◆ SOURCE MATERIAL

Lemma parse_string_v4 v : 0 <= v < 2 ^ 32 → parse_v4 (string_v4 v) = Some v ∧ addr_family (string_v4 v) = Some "."%char.
Proof.
  intros Hv. unfold string_v4. set (a := v / 2 ^ 24). set (b := v / 2 ^ 16 mod 256). set (c := v / 2 ^ 8 mod 256). set (d := v mod 256).
  assert (0 <= a <= 255) as Ha by (unfold a; Z.to_euclidean_division_equations; lia).
  assert (0 <= b <= 255 ∧ 0 <= c <= 255 ∧ 0 <= d <= 255) as (Hb & Hc & Hd)
    by (pose proof (Z.mod_pos_bound (v / 2 ^ 16) 256); pose proof (Z.mod_pos_bound (v / 2 ^ 8) 256); pose proof (Z.mod_pos_bound v 256); lia).
  assert (((a * 256 + b) * 256 + c) * 256 + d = v) as Hval by (unfold a, b, c, d; Z.to_euclidean_division_equations; lia).
  clearbody a b c d. destruct (itoa_digits a Ha) as (A1 & _ & A2 & A3). destruct (itoa_digits b Hb) as (B1 & _ & _ & B3).
  destruct (itoa_digits c Hc) as (C1 & _ & _ & C3). destruct (itoa_digits d Hd) as (D1 & _ & _ & D3). split.
  - unfold parse_v4. change (join "." (itoa <$> [a; b; c; d])) with (join ["."%char] (itoa <$> [a; b; c; d])).
    rewrite split_join; [|done|].
    + cbn [fmap list_fmap]. rewrite A1, B1, C1, D1. cbn [mbind option_bind]. by rewrite Hval.
    + repeat (apply Forall_cons; split; [by apply digits_no|]). apply Forall_nil_2.
  - change (join "." (itoa <$> [a; b; c; d])) with (itoa a ++ "." ++ join "." (itoa <$> [b; c; d])). rewrite addr_family_skip; [done|].
    intros x Hx. rewrite forallb_forall in A3. by apply is_digit_family, A3, list_elem_of_In.
Qed.

(** ** Hexadecimal groups *)

Lemma unhex_digit n : 0 <= n < 16 → unhex (hex_digit n) = Some n ∧ mem_byte (hex_digit n) ".:%" = false ∧ hex_digit n ≠ ":"%char.
Proof.
  intros Hn. assert (forallb (λ n, bool_decide (unhex (hex_digit (Z.of_nat n)) = Some (Z.of_nat n))
    && negb (mem_byte (hex_digit (Z.of_nat n)) ".:%") && negb (eqc (hex_digit (Z.of_nat n)) ":")) (seq 0 16) = true) as Hall
    by (vm_compute; reflexivity).
  rewrite forallb_forall in Hall. specialize (Hall (Z.to_nat n)). rewrite in_seq, Z2Nat.id in Hall by lia.
  rewrite !andb_true_iff, bool_decide_eq_true, !negb_true_iff, eqc_false in Hall. destruct Hall as [[? ?] ?]; [lia|done].
Qed.

(** The digits of a group. *)
Lemma hex16_spec g : 0 <= g < 65536 → ∃ ds, hex16 g = hex_digit <$> ds ∧ Forall (λ d, 0 <= d < 16) ds
  ∧ (1 <= length ds <= 4)%nat ∧ foldl (λ acc d, acc * 16 + d) 0 ds = g.
Proof.
  intros Hg. unfold hex16. set (d3 := g / 4096). set (d2 := g / 256 mod 16). set (d1 := g / 16 mod 16). set (d0 := g mod 16).
  assert (0 <= d3 < 16) by (unfold d3; Z.to_euclidean_division_equations; lia).
  assert (0 <= d2 < 16 ∧ 0 <= d1 < 16 ∧ 0 <= d0 < 16) as (? & ? & ?)
    by (pose proof (Z.mod_pos_bound (g / 256) 16); pose proof (Z.mod_pos_bound (g / 16) 16); pose proof (Z.mod_pos_bound g 16); lia).
  assert (g = ((d3 * 16 + d2) * 16 + d1) * 16 + d0) as Hval by (unfold d0, d1, d2, d3; Z.to_euclidean_division_equations; lia).
  clearbody d0 d1 d2 d3.
  destruct (Z.leb_spec 4096 g); [exists [d3; d2; d1; d0]|destruct (Z.leb_spec 256 g); [exists [d2; d1; d0]|
    destruct (Z.leb_spec 16 g); [exists [d1; d0]|exists [d0]]]].
  all: split; [done|split; [repeat (apply Forall_cons; split; [lia|]); apply Forall_nil_2|split; [simpl; lia|cbn [foldl]; lia]]].
Qed.

Definition ends_run (rest : str) : Prop := match rest with [] => True | c :: _ => unhex c = None end.

Lemma hex_run_digits ds rest : Forall (λ d, 0 <= d < 16) ds → ends_run rest →
  hex_run ((hex_digit <$> ds) ++ rest) = (hex_digit <$> ds, rest).
Proof.
  intros Hd Hr. induction Hd as [|d ds Hd _ IH].
  - destruct rest as [|c rest]; [done|]. cbn [ends_run] in Hr. cbn [fmap list_fmap app hex_run]. rewrite bool_decide_eq_false_2; [done|]. rewrite Hr. by intros [? ?].
  - rewrite fmap_cons. cbn [app hex_run]. destruct (unhex_digit d Hd) as [-> _]. rewrite bool_decide_eq_true_2 by by eexists. by rewrite IH.
Qed.

Lemma hex_value_digits ds : Forall (λ d, 0 <= d < 16) ds → hex_value (hex_digit <$> ds) = foldl (λ acc d, acc * 16 + d) 0 ds.
Proof.
  intros Hd. unfold hex_value.
  assert (∀ acc, foldl (λ acc c, acc * 16 + default 0 (unhex c)) acc (hex_digit <$> ds) = foldl (λ acc d, acc * 16 + d) acc ds) as H; [|done].
  induction Hd as [|d ds Hd _ IH]; intros acc; [done|]. rewrite fmap_cons. cbn [foldl]. destruct (unhex_digit d Hd) as [-> _]. apply IH.
Qed.

Lemma group_run g rest : 0 <= g < 65536 → ends_run rest →
  ∃ run, hex_run (hex16 g ++ rest) = (run, rest) ∧ hex_value run = g ∧ ((len run =? 0) || (4 <? len run)) = false.
Proof.
  intros Hg Hr. destruct (hex16_spec g Hg) as (ds & -> & Hd & Hl & Hv). exists (hex_digit <$> ds).
  split; [by apply hex_run_digits|]. split; [by rewrite hex_value_digits|]. unfold len. rewrite length_fmap.
  rewrite orb_false_iff, Z.eqb_neq, Z.ltb_ge. lia.
Qed.

Definition in_range (gs : list Z) : Prop := Forall (λ g, 0 <= g < 65536) gs.
Definition text (gs : list Z) : str := join ":" (hex16 <$> gs).

Lemma text_cons g gs : gs ≠ [] → text (g :: gs) = hex16 g ++ ":" ++ text gs.
Proof. by destruct gs. Qed.

Lemma hex16_head g rest : 0 <= g < 65536 → ∃ c s, hex16 g ++ rest = c :: s ∧ c ≠ ":"%char.
Proof.
  intros Hg. destruct (hex16_spec g Hg) as ([|d ds] & -> & Hd & Hl & _); [simpl in Hl; lia|]. inversion_clear Hd.
  rewrite fmap_cons. cbn [app]. do 2 eexists. split; [done|]. by apply unhex_digit.
Qed.

(** One group that a colon follows; [s] does not start with a colon. *)
Lemma loop_group fuel groups ell g c s : 0 <= g < 65536 → c ≠ ":"%char →
  parse_v6_loop (S fuel) groups ell (hex16 g ++ ":" ++ c :: s) = parse_v6_loop fuel (g :: groups) ell (c :: s).
Proof.
  intros Hg Hc. change (":" ++ c :: s) with (":"%char :: c :: s). destruct (group_run g (":"%char :: c :: s) Hg) as (run & Hrun & Hv & Hl); [done|]. cbn [parse_v6_loop].
  rewrite Hrun, Hl. change (":"%char =?c ".")%char with false.
  change (":"%char =?c ":")%char with true. cbn [negb]. cbv zeta. rewrite Hv. by rewrite (proj2 (eqc_false c ":")).
Qed.

Lemma loop_text gs fuel groups ell : in_range gs → gs ≠ [] → (length gs <= fuel)%nat →
  parse_v6_loop fuel groups ell (text gs) = Some (reverse gs ++ groups, ell, []).
Proof.
  intros Hgs. revert fuel groups. induction Hgs as [|g gs Hg Hgs IH]; intros fuel groups Hne Hf; [done|].
  destruct fuel as [|fuel]; [simpl in Hf; lia|]. destruct gs as [|g' gs].
  - destruct (group_run g [] Hg I) as (run & Hrun & Hv & Hl). cbn [parse_v6_loop]. rewrite app_nil_r in Hrun.
    change (text [g]) with (hex16 g). by rewrite Hrun, Hl, Hv.
  - rewrite text_cons by done. inversion_clear Hgs as [|? ? Hg' _].
    assert (∃ c s, text (g' :: gs) = c :: s ∧ c ≠ ":"%char) as (c & s & Es & Hc).
    { destruct gs as [|g'' gs]; [rewrite <- (app_nil_r (text [g'])); by apply (hex16_head g' [])|rewrite text_cons by done; by apply hex16_head]. }
    rewrite Es, loop_group by done. rewrite <- Es, IH by (done || simpl in *; lia). rewrite (reverse_cons (g' :: gs)). by rewrite <- (assoc_L (++)).
Qed.

Lemma text_head gs : in_range gs → gs ≠ [] → ∃ c s, text gs = c :: s ∧ c ≠ ":"%char.
Proof.
  intros Hgs Hne. destruct Hgs as [|g gs Hg _]; [done|]. destruct gs as [|g' gs].
  - rewrite <- (app_nil_r (text [g])). by apply (hex16_head g []).
  - rewrite text_cons by done. by apply hex16_head.
Qed.

(** Groups, the gap, and the groups after it. *)
Lemma loop_gap A B fuel groups : in_range A → in_range B → A ≠ [] → (length A + length B <= fuel)%nat →
  parse_v6_loop fuel groups None (text A ++ "::" ++ text B)
  = Some (reverse B ++ reverse A ++ groups, Some (length A + length groups)%nat, []).
Proof.
  intros HA HB. revert fuel groups. induction HA as [|g A Hg HA IH]; intros fuel groups Hne Hf; [done|].
  destruct fuel as [|fuel]; [simpl in Hf; lia|]. destruct A as [|g' A].
  - change (text [g]) with (hex16 g). change ("::" ++ text B) with (":"%char :: ":"%char :: text B).
    destruct (group_run g (":"%char :: ":"%char :: text B) Hg) as (run & Hrun & Hv & Hl); [done|]. cbn [parse_v6_loop].
    rewrite Hrun, Hl, Hv. change (":"%char =?c ".")%char with false. change (":"%char =?c ":")%char with true. cbn [negb]. cbv zeta.
    destruct (decide (B = [])) as [->|HBne]; [done|]. destruct (text_head B HB HBne) as (c & s & E & _). rewrite E, <- E.
    rewrite loop_text; [done|done|done|simpl in Hf; lia].
  - rewrite text_cons by done. rewrite <- !(assoc_L (++)).
    destruct (text_head (g' :: A) HA ltac:(done)) as (c & s & E & Hc). rewrite E. cbn [app]. rewrite loop_group by done.
    change (c :: s ++ "::" ++ text B) with ((c :: s) ++ "::" ++ text B). rewrite <- E, IH by (done || simpl in *; lia).
    rewrite (reverse_cons (g' :: A)), <- !(assoc_L (++)). cbn [length]. by rewrite Nat.add_succ_r.
Qed.

(** ** The longest run of zeros *)

Lemma zero_run_spec gs : (zero_run gs <= length gs)%nat ∧ ∀ k, (k < zero_run gs)%nat → gs !! k = Some 0.
Proof.
  induction gs as [|g gs [IH1 IH2]]; cbn [zero_run]; [split; [done|lia]|]. destruct (Z.eqb_spec g 0) as [->|]; [|split; [lia|lia]].
  split; [simpl; lia|]. intros [|k] Hk; [done|]. apply IH2. lia.
Qed.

◆ TASK
Lines that hold the word "Hval" are the ones to copy from the entries above.

◆ WRITTEN RESPONSE
  assert (((a * 256 + b) * 256 + c) * 256 + d = v) as Hval by (unfold a, b, c, d; Z.to_euclidean_division_equations; lia).
    + cbn [fmap list_fmap]. rewrite A1, B1, C1, D1. cbn [mbind option_bind]. by rewrite Hval.
  assert (g = ((d3 * 16 + d2) * 16 + d1) * 16 + d0) as Hval by (unfold d0, d1, d2, d3; Z.to_euclidean_division_equations; lia).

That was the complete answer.